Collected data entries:
(* ===== verification/Bio.v ===== *)
(** * The buffer cache (bio.c)

    The [NBUF] buffers and the list head live in one array, [nodes]; the head
    is its last element.  [bget], [bread], [bwrite] and [brelse] follow bio.c
    statement by statement, pointer assignments of the LRU list included. *)

From S2P Require Import Prelude Params Disk BlockCache.

(** [&bcache.head] *)
Definition HEAD : nat := NBUF_n.

(** [b->dev = -1] stored in a [uint]. *)
Definition NODEV : Z := u32 (-1).

Section bio.
Context {D : Type} `{!Disk D}.

Record bstate := BState { nodes : list buf; dsk : D }.

(** ** Memory accesses *)

Definition set_nodes (l : list buf) (s : bstate) : bstate := BState l (dsk s).

Definition deref (i : nat) : M bstate buf := λ s,
  match nodes s !! i with Some b => Ok b s | None => Fault end.

Definition assign (i : nat) (f : buf → buf) : M bstate unit := λ s,
  match nodes s !! i with
  | Some b => Ok tt (set_nodes (<[i := f b]> (nodes s)) s)
  | None => Fault
  end.

(** [iderw(b)]: the driver works on the buffer in place. *)
Definition ide_sync (i : nat) : M bstate unit :=
  b ← deref i;
  b' ← zoom dsk (λ d s, BState (nodes s) d) (iderw b);
  assign i (λ _, b').

(** ** binit *)

Definition binit_one (i : nat) : M bstate unit :=
  h ← deref HEAD;
  assign i (set_next (b_next h));;
  assign i (set_prev HEAD);;
  assign i (λ b, Buf (b_flags b) NODEV (b_blockno b) (b_prev b) (b_next b) (b_data b));;
  h ← deref HEAD;
  assign (b_next h) (set_prev i);;
  assign HEAD (set_next i).

Fixpoint binit_loop (i n : nat) : M bstate unit :=
  match n with
  | O => mret tt
  | S n => binit_one i;; binit_loop (S i) n
  end.

Definition binit : M bstate unit :=
  assign HEAD (set_prev HEAD);;
  assign HEAD (set_next HEAD);;
  binit_loop 0 NBUF_n.

(** ** bget *)

(** The first loop: is the block already cached?  A buffer that is busy puts
    the caller to sleep; it starts again from the loop's head. *)
Fixpoint bget_cached (fuel b : nat) (dev blockno : Z) : M bstate (option nat) :=
  match fuel with
  | O => nofuel
  | S fuel =>
      if decide (b = HEAD) then mret None
      else
        B ← deref b;
        if (b_dev B =? dev) && (b_blockno B =? blockno) then
          if negb (flag (b_flags B) B_BUSY) then
            assign b (set_flags (Z.lor (b_flags B) B_BUSY));;
            mret (Some b)
          else sleep (Z.of_nat b)
        else bget_cached fuel (b_next B) dev blockno
  end.

(** The second loop: recycle a buffer that is neither busy nor dirty. *)
Fixpoint bget_recycle (fuel b : nat) (dev blockno : Z) : M bstate nat :=
  match fuel with
  | O => nofuel
  | S fuel =>
      if decide (b = HEAD) then panic "bget: no buffers"
      else
        B ← deref b;
        if (Z.land (b_flags B) B_BUSY =? 0) && (Z.land (b_flags B) B_DIRTY =? 0) then
          assign b (λ B, Buf B_BUSY dev blockno (b_prev B) (b_next B) (b_data B));;
          mret b
        else bget_recycle fuel (b_prev B) dev blockno
  end.

Definition bget (dev blockno : Z) : M bstate nat :=
  h ← deref HEAD;
  r ← bget_cached (S NBUF_n) (b_next h) dev blockno;
  match r with
  | Some b => mret b
  | None => h ← deref HEAD; bget_recycle (S NBUF_n) (b_prev h) dev blockno
  end.

(** ** bread, bwrite, brelse *)

Definition bio_bread (dev blockno : Z) : M bstate nat :=
  b ← bget dev blockno;
  B ← deref b;
  if negb (flag (b_flags B) B_VALID) then ide_sync b;; mret b
  else mret b.

Definition bio_bwrite (b : nat) : M bstate unit :=
  B ← deref b;
  if Z.land (b_flags B) B_BUSY =? 0 then panic "bwrite"
  else
    assign b (set_flags (Z.lor (b_flags B) B_DIRTY));;
    ide_sync b.

(** Unlinks [b] and links it behind the head. *)
Definition move_to_front (b : nat) : M bstate unit :=
  B ← deref b;
  assign (b_next B) (set_prev (b_prev B));;
  B ← deref b;
  assign (b_prev B) (set_next (b_next B));;
  h ← deref HEAD;
  assign b (set_next (b_next h));;
  assign b (set_prev HEAD);;
  h ← deref HEAD;
  assign (b_next h) (set_prev b);;
  assign HEAD (set_next b).

Definition bio_brelse (b : nat) : M bstate unit :=
  B ← deref b;
  if Z.land (b_flags B) B_BUSY =? 0 then panic "brelse"
  else
    move_to_front b;;
    assign b (λ B, set_flags (Z.land (b_flags B) (Z.lnot B_BUSY)) B).

(** Accesses of other files to a buffer they hold. *)
Definition bio_data (b : nat) : M bstate block := B ← deref b; mret (b_data B).
Definition bio_write (b : nat) (x : block) : M bstate unit := assign b (set_data x).
Definition bio_blockno (b : nat) : M bstate Z := B ← deref b; mret (b_blockno B).
Definition bio_pin (b : nat) : M bstate unit :=
  assign b (λ B, set_flags (Z.lor (b_flags B) B_DIRTY) B).
End bio.
Arguments bstate D : clear implicits.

# Your goal:
From the entries above, return exactly the line containing "if (b_dev B", the line containing "assign HEAD (set_next b).", and all lines between, and nothing else.

# Task output:
        if (b_dev B =? dev) && (b_blockno B =? blockno) then
          if negb (flag (b_flags B) B_BUSY) then
            assign b (set_flags (Z.lor (b_flags B) B_BUSY));;
            mret (Some b)
          else sleep (Z.of_nat b)
        else bget_cached fuel (b_next B) dev blockno
  end.

(** The second loop: recycle a buffer that is neither busy nor dirty. *)
Fixpoint bget_recycle (fuel b : nat) (dev blockno : Z) : M bstate nat :=
  match fuel with
  | O => nofuel
  | S fuel =>
      if decide (b = HEAD) then panic "bget: no buffers"
      else
        B ← deref b;
        if (Z.land (b_flags B) B_BUSY =? 0) && (Z.land (b_flags B) B_DIRTY =? 0) then
          assign b (λ B, Buf B_BUSY dev blockno (b_prev B) (b_next B) (b_data B));;
          mret b
        else bget_recycle fuel (b_prev B) dev blockno
  end.

Definition bget (dev blockno : Z) : M bstate nat :=
  h ← deref HEAD;
  r ← bget_cached (S NBUF_n) (b_next h) dev blockno;
  match r with
  | Some b => mret b
  | None => h ← deref HEAD; bget_recycle (S NBUF_n) (b_prev h) dev blockno
  end.

(** ** bread, bwrite, brelse *)

Definition bio_bread (dev blockno : Z) : M bstate nat :=
  b ← bget dev blockno;
  B ← deref b;
  if negb (flag (b_flags B) B_VALID) then ide_sync b;; mret b
  else mret b.

Definition bio_bwrite (b : nat) : M bstate unit :=
  B ← deref b;
  if Z.land (b_flags B) B_BUSY =? 0 then panic "bwrite"
  else
    assign b (set_flags (Z.lor (b_flags B) B_DIRTY));;
    ide_sync b.

(** Unlinks [b] and links it behind the head. *)
Definition move_to_front (b : nat) : M bstate unit :=
  B ← deref b;
  assign (b_next B) (set_prev (b_prev B));;
  B ← deref b;
  assign (b_prev B) (set_next (b_next B));;
  h ← deref HEAD;
  assign b (set_next (b_next h));;
  assign b (set_prev HEAD);;
  h ← deref HEAD;
  assign (b_next h) (set_prev b);;
  assign HEAD (set_next b).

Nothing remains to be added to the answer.